On International Women's Day, 2004, an urgent action was put out by Banana Link, Central American Women's Network, Nicaragua Solidarity Campaign and the Scottish Trades Union Congress.
You can read this below, together with background information.

For up-to-date details and developments contact:

Banana Link on 01603 765670 or
www.bananalink.org.uk

Central American Women's Network (CAWN) on 020 7833 4075 www.cawn.org   

BANANA WORKERS URGENT ACTION. International Women's Day, March 8th 2004


URGENT ACTION: WOMEN CHEMICAL SURVIVORS CALL ON WORLD’S BIGGEST FRUIT COMPANY TO TAKE RESPONSIBILITY    March 8th 2004

From Banana Link, Central American Women's Network, Nicaragua Solidarity Campaign, War on Want and Scottish Trades' Union Congress



Nearly 1,000 Nicaraguan women - all former banana plantation workers - have called today on transnational company Dole Food to take full responsibility for permitting the use of a highly toxic pesticide which has ruined their lives.

Tens of thousands of former banana plantation workers across the world have suffered severe health problems including sterility as a result of applying a highly toxic chemical – called DBCP - long after it was banned in the US. Women in banana communities continue to give birth to deformed babies because they came into contact with DBCP and other toxic chemicals in the course of their work.

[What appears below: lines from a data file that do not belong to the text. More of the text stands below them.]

(** Whenever some candidate is non-empty, the stored value is the first
    such candidate, unless lines 172-173 discard it or the mirror cuts
    it. *)
Lemma effectiveValue_firstNonEmpty s name v :
  firstNonEmpty (candidates s name) = Some v →
  (discardedLiteral s name →
   firstNonEmpty [remoteValue s (etcdEntryName s name); env_get s name] ≠ None) →
  (JS.truthy (remoteValue s (etcdEntryName s name)) = false →
   Conf.flag Conf.overrideSysObj (proccesedConfigurations s) = true →
   env_settable name = true → nulFree v) →
  effectiveValue s name = JS.VString v.
Proof.
  intros Hfirst Hdiscarded Hnul.
  pose proof (fallback_candidates s name v Hfirst Hdiscarded) as Hchain.
  assert (v ≠ "") as Hv.
  { intros ->. revert Hfirst. unfold candidates. cbn [firstNonEmpty].
    repeat (match goal with
            | |- context [nonEmpty ?c] =>
                let H := fresh in
                destruct (nonEmpty c) eqn:H;
                [apply nonEmpty_Some in H as [-> H]; intros [= ->]; done|]
            end). done. }
  destruct (Conf.flag Conf.overrideSysObj (proccesedConfigurations s)) eqn:Ho;
    [|by rewrite effectiveValue_plain].
  destruct (env_settable name) eqn:Hset; [|by rewrite effectiveValue_refused].
  rewrite effectiveValue_mirrored, Hchain by done. cbn [JS.to_String].
  destruct (JS.truthy (remoteValue s (etcdEntryName s name))) eqn:Hremote.
  - unfold fallback in Hchain. rewrite !(or_truthy (remoteValue _ _)) in Hchain by done.
    rewrite Hchain. by rewrite !(or_truthy (JS.VString v)) by (simpl; by destruct (String.eqb_spec v "")).
  - rewrite (or_falsy (remoteValue _ _)) by done. rewrite (Hnul eq_refl eq_refl eq_refl).
    by rewrite !(or_truthy (JS.VString v)) by (simpl; by destruct (String.eqb_spec v "")).
Qed.
(** * A note-taking service (Fiber + GORM + JWT): handlers, cache and tokens

    Shallow embedding of

      - [internal/models]   : [Note], [User], [Cache], [SaveNotes],
                              [LoadNotes], [ClearNotesCache], [ValidateUser]
      - [internal/handlers] : [NotesHandler], [getNotes], [fetchUserNotes],
                              [createNote], [updateNote], [deleteNote],
                              [getUserIDFromToken], [ValidateUser],
                              [ValidateLogin], [ValidateNote], [GetMe],
                              [Register], [Login], [AuthMiddleware],
                              [generateToken]
      - [internal/db]       : [GetUserByID], [LoadNotes], [InsertNote],
                              [SoftDeleteNoteInDB], [NoteExists],
                              [CheckExistingUser], [InsertNewUser],
                              [GetUserID], [GetUserByUsername]
      - [cmd/main.go]       : the routes and their middlewares

    The persistent store is a record of three tables (lists of rows); the
    tables exist, as after [AutoMigrate] of [User] and [Note] and
    [AutoMigrateCache].  The process-wide [notesCache] map is a [gmap].
    Handlers are state transformers returning the HTTP reply; the time of a
    request ([time.Now()]) is an argument.  Requests are served one at a
    time: the embedding is sequential, so the mutex around [notesCache]
    does not appear, and the database does not fail on its own (the errors
    that occur are those GORM and the constraints produce).

    Library behaviour the handlers rely on is written out in the modules
    [Gorm], [Validator] and [Jwt] below. *)

From Stdlib Require Import ZArith String List Bool Lia.
From stdpp Require Import base option gmap strings.
Import ListNotations.

Local Open Scope string_scope.
Local Open Scope list_scope.
Local Open Scope Z_scope.

(** ** Time

    [time.Time] is kept as seconds since the Unix epoch.  Go's zero
    [time.Time] (January 1, year 1, UTC) is the value GORM and the validator
    test with [IsZero]. *)

Definition Time := Z.
Definition zero_time : Time := -62135596800.
Definition IsZero (t : Time) : bool := t =? zero_time.
Definition day : Z := 24 * 3600.

(** ** Data model *)

(** [models.User] ([gorm.Model] flattened into its four fields). *)
Module User.
Record t := mk {
  ID : Z;
  CreatedAt : Time;
  UpdatedAt : Time;
  DeletedAt : option Time;
  Username : string;
  Password : string;
  FirstName : string;
  LastName : string;
  Email : string;
  PhoneNumber : string;
  City : string;
  Country : string;
  DateOfBirth : Time
}.
(** * incus-migrate: the migration session of [cmd/incus-migrate/main_migrate.go]

    A shallow embedding of [runMigration], of the two migration handlers
    ([migrateInstance], [migrateCustomVolume]), of [gatherCustomVolumeInfo]
    and of the interrupt listener of [run], over an explicit model of the
    operating system calls they make (mount table, file names, mount
    namespace, subprocesses) and of the remote server calls. *)

From Stdlib Require Import String Ascii List Bool Arith Lia ZArith NArith.
From Stdlib Require Import Permutation Sorted Orders Mergesort.
Import ListNotations.
Open Scope string_scope.
Open Scope list_scope.

(** ** Go strings: byte-wise order, as used by [sort.Strings] *)

Module StringOrder <: TotalLeBool.
Definition t := string.
Definition leb (a b : string) : bool := String.leb a b.
Theorem leb_total : forall a b, leb a b = true \/ leb b a = true.
Proof. exact String.leb_total. Qed.
End StringOrder.

Module StringSort := Sort StringOrder.

(** [sort.Strings]: sorts a slice of strings in increasing (byte-wise) order. *)
Definition sort_Strings (l : list string) : list string := StringSort.sort l.

(** [strings.HasPrefix] restricted to proper prefixes: [p] is a prefix of [q]
    and [q] is longer. *)
Definition strict_prefix (p q : string) : bool :=
  String.prefix p q && negb (String.eqb p q).


(** ** Errors and results

    Go [error] values.  [ErrSys] stands for an error produced by a system
    call, a library or the remote server; [Errorf] is [fmt.Errorf] with its
    format string and its string arguments, [Wrapf] the same when the
    format ends in [%w], with the error it wraps. *)

Inductive error : Type :=
| ErrSys (name : string)
| Errorf (format : string) (args : list string)
| Wrapf (format : string) (args : list string) (wrapped : error).

Inductive result (A : Type) : Type :=
| Ok (a : A)
| Err (e : error).
Arguments Ok {A} a.
Arguments Err {A} e.

Fixpoint strings_eqb (a b : list string) : bool :=
  match a, b with
  | [], [] => true
  | x :: a', y :: b' => String.eqb x y && strings_eqb a' b'
  | _, _ => false
  end.

Fixpoint error_eqb (a b : error) : bool :=
  match a, b with
  | ErrSys x, ErrSys y => String.eqb x y
  | Errorf f1 a1, Errorf f2 a2 => String.eqb f1 f2 && strings_eqb a1 a2
  | Wrapf f1 a1 w1, Wrapf f2 a2 w2 =>
      String.eqb f1 f2 && strings_eqb a1 a2 && error_eqb w1 w2
  | _, _ => false
  end.

(** [errors.Is]: [target] is [e] or is reached from [e] by unwrapping. *)
Fixpoint errors_Is (e target : error) : bool :=
  error_eqb e target ||
  match e with
  | Wrapf _ _ inner => errors_Is inner target
  | _ => false
  end.

(** [context.Canceled] *)
Definition context_Canceled : error := ErrSys "context canceled".

Definition is_ok {A : Type} (r : result A) : bool :=
  match r with Ok _ => true | Err _ => false end.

To add insult to injury, Dole is now alleging that some of the banana workers and their legitimate trade union organisations in Nicaragua are lying about their health problems and the link with the chemical. Together with male colleagues women banana workers are calling on Dole to drop this legal case as well as to accept responsibility for the high price workers have paid for the use of DBCP. Women who believe that they have been affected by the pesticide have had particular problems proving the link between their handling of the product and their subsequent health problems

Over the last three weeks, thousands of affected women and men have walked over 100 miles from the north western province of Chinandega to the capital, Managua, to highlight their plight.

Several groups of survivors are still camped outside the Nicaraguan Parliament in their efforts to get their government to force the companies responsible to finally pay up compensation ordered by Nicaraguan courts.

Nicaraguan trade unions have launched an appeal this International Women’s Day for banana consumers and all concerned people around the world to write to Dole Food demanding that they comply with the judgement of the Nicaraguan court and drop their counterclaim.

Background

In 1979
Di-Bromochloropropane (DBCP)was banned in the US. However, companies like Standard Fruit (now part of Dole Food Company) continued selling stocks of DBCP in countries such as Nicaragua, Costa Rica and Honduras. Despite a Nicaraguan court ruling women and men whose health and reproductive rights have been violated have still not been justly compensated.

Nicaraguan Law 364 facilitates the recourse to justice for people who have been affected. In late 2002 a group of several hundred former plantation workers were finally vindicated when the Nicaraguan courts awarded them the right to compensation totalling US$490 million from three fruit and chemical companies – Dole Food, Dow and Shell.

A year ago, ten thousand victims walked the same 100-mile route to try and stop the Parliament from repealing a law which made it easier for affected people to seek redress from the companies involved through the courts. On that occasion they gained enough political support to stop the law being repealed, but only after they had exposed the role of the US embassy in trying to overturn Nicaraguan national law.